§ **Aim of the exercise**
Only one stretch of the data below is wanted: the lines starting at the one with "gateway_retry_valid g /\" and ending at the one with "limit_message_content_chars (request_limits g)", both included, given again exactly.

-*-*-

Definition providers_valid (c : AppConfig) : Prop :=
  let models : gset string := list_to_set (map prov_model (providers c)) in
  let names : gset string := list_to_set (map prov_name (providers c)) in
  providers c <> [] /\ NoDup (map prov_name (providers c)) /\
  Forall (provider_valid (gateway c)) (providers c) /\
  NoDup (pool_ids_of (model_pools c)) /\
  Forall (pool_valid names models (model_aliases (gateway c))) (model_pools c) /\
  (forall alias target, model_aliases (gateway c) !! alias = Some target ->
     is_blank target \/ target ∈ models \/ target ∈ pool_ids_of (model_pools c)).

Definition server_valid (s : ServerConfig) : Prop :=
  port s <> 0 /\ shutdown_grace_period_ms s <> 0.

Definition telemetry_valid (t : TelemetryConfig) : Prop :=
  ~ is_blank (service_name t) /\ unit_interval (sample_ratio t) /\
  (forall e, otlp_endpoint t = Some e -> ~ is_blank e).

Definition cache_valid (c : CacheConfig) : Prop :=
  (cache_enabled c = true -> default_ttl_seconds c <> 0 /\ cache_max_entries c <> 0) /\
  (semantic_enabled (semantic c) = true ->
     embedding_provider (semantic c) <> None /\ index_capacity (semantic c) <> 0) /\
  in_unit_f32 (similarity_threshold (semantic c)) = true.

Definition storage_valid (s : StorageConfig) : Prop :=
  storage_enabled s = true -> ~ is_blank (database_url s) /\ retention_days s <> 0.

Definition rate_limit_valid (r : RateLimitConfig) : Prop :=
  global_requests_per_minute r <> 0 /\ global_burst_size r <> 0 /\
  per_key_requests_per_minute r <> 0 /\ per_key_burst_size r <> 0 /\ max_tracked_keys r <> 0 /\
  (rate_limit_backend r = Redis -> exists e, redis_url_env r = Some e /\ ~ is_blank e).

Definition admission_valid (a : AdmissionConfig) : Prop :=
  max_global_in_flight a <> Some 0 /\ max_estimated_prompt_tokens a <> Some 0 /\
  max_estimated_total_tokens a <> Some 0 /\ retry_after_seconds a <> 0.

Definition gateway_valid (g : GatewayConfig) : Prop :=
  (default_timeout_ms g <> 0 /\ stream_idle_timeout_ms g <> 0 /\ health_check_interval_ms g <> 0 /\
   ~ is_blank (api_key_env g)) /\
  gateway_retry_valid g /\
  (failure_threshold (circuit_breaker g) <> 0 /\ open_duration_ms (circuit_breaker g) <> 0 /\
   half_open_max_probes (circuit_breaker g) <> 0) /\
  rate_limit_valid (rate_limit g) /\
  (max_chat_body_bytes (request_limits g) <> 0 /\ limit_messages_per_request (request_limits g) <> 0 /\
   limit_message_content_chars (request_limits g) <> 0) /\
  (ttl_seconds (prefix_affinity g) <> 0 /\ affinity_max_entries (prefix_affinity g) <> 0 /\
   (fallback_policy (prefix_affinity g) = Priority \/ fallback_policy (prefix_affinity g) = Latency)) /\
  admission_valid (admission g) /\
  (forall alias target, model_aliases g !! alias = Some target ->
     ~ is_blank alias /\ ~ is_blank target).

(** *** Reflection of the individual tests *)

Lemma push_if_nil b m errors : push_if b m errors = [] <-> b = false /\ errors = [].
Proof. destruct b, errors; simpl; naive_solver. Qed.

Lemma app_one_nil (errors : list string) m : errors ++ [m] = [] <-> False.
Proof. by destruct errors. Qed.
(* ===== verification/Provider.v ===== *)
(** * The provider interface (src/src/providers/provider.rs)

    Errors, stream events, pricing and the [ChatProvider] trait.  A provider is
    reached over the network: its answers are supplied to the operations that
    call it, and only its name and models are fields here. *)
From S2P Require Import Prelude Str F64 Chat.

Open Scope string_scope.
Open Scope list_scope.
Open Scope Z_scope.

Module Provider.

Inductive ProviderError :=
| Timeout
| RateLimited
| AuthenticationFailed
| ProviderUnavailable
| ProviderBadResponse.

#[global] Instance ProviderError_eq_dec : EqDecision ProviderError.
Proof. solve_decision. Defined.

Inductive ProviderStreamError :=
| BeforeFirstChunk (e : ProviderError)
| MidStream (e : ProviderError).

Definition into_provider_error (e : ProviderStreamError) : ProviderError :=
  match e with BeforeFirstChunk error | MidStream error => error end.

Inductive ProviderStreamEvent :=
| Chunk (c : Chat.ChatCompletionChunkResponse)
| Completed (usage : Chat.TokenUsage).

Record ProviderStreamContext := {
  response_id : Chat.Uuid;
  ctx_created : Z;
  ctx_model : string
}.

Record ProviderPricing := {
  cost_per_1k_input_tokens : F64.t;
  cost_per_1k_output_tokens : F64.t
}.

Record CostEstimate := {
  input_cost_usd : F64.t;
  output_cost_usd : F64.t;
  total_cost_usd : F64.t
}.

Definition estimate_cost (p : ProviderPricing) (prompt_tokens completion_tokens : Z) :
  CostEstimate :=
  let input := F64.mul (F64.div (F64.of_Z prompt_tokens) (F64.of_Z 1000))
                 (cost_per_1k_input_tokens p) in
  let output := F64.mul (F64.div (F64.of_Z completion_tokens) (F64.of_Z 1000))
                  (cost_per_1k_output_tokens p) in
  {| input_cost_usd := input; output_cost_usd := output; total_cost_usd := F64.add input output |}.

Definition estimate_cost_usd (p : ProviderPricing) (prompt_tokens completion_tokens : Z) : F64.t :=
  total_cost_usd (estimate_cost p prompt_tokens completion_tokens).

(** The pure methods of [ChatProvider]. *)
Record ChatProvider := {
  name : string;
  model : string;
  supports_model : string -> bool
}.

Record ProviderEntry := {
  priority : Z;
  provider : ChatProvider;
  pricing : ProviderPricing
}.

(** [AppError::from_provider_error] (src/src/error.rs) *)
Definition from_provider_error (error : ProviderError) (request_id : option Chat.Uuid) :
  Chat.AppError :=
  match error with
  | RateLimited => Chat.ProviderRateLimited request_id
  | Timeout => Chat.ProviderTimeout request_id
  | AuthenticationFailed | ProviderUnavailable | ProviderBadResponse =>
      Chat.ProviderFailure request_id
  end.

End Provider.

-*-*-

§ **Answer box**
  gateway_retry_valid g /\
  (failure_threshold (circuit_breaker g) <> 0 /\ open_duration_ms (circuit_breaker g) <> 0 /\
   half_open_max_probes (circuit_breaker g) <> 0) /\
  rate_limit_valid (rate_limit g) /\
  (max_chat_body_bytes (request_limits g) <> 0 /\ limit_messages_per_request (request_limits g) <> 0 /\
   limit_message_content_chars (request_limits g) <> 0) /\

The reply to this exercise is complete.